(Data extracted from a collection)
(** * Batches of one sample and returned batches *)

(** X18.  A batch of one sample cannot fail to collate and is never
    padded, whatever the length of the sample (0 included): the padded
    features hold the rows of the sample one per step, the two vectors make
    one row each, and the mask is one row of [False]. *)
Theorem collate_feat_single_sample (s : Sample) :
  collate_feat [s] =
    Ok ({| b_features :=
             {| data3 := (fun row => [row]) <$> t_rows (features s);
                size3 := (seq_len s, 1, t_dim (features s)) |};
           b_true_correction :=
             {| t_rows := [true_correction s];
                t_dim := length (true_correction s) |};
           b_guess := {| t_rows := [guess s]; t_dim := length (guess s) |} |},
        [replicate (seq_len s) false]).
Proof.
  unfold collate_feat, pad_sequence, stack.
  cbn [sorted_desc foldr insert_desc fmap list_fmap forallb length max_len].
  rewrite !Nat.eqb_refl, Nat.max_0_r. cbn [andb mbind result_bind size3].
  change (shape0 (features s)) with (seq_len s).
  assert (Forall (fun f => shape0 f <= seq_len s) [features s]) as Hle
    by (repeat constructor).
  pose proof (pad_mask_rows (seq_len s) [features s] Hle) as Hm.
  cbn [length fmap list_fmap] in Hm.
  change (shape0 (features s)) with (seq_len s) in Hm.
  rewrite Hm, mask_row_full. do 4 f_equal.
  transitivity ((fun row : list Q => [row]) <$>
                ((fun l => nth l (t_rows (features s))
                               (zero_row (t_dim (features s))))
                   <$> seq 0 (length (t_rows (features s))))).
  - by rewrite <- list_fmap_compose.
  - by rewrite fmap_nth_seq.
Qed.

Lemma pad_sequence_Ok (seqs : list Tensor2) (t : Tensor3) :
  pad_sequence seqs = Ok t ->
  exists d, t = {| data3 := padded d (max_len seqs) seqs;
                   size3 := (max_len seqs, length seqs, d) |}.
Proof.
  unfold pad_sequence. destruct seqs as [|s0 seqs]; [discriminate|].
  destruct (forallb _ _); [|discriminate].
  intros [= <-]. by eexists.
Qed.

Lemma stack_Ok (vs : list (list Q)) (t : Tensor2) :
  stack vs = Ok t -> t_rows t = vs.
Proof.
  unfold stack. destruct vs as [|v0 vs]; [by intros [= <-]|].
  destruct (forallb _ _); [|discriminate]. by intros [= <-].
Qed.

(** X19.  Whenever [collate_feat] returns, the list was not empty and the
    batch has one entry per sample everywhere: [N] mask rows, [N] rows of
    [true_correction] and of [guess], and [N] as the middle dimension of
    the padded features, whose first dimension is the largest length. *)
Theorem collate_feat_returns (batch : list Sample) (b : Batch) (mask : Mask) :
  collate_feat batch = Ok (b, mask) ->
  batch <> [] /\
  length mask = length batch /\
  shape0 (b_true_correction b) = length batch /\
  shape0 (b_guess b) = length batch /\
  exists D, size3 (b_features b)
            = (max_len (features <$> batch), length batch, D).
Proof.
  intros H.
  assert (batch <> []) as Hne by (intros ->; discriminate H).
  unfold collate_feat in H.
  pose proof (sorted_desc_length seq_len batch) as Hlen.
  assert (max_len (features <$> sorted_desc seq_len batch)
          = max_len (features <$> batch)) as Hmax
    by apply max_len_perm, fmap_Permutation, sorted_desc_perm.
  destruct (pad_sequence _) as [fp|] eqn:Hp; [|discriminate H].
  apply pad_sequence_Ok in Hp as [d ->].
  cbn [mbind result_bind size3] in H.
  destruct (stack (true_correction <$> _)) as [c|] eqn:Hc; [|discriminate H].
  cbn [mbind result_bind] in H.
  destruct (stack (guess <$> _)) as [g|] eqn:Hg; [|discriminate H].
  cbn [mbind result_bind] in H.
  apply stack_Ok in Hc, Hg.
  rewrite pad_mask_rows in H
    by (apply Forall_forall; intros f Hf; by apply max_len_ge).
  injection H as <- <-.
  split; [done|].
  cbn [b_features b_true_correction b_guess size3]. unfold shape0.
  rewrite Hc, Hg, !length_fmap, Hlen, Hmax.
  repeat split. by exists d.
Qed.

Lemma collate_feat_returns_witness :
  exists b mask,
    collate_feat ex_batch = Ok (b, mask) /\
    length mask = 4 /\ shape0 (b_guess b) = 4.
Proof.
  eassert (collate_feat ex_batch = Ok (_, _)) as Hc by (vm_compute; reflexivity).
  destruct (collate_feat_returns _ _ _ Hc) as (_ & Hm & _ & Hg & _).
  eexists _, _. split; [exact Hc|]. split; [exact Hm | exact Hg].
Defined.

**WORK ITEM**
Nothing but the lines from the one with "apply pad_sequence_Ok in Hp as [d ->]." through the final line of the records above should appear, each copied exactly.

**TASK RESULT**
  apply pad_sequence_Ok in Hp as [d ->].
  cbn [mbind result_bind size3] in H.
  destruct (stack (true_correction <$> _)) as [c|] eqn:Hc; [|discriminate H].
  cbn [mbind result_bind] in H.
  destruct (stack (guess <$> _)) as [g|] eqn:Hg; [|discriminate H].
  cbn [mbind result_bind] in H.
  apply stack_Ok in Hc, Hg.
  rewrite pad_mask_rows in H
    by (apply Forall_forall; intros f Hf; by apply max_len_ge).
  injection H as <- <-.
  split; [done|].
  cbn [b_features b_true_correction b_guess size3]. unfold shape0.
  rewrite Hc, Hg, !length_fmap, Hlen, Hmax.
  repeat split. by exists d.
Qed.

Lemma collate_feat_returns_witness :
  exists b mask,
    collate_feat ex_batch = Ok (b, mask) /\
    length mask = 4 /\ shape0 (b_guess b) = 4.
Proof.
  eassert (collate_feat ex_batch = Ok (_, _)) as Hc by (vm_compute; reflexivity).
  destruct (collate_feat_returns _ _ _ Hc) as (_ & Hm & _ & Hg & _).
  eexists _, _. split; [exact Hc|]. split; [exact Hm | exact Hg].
Defined.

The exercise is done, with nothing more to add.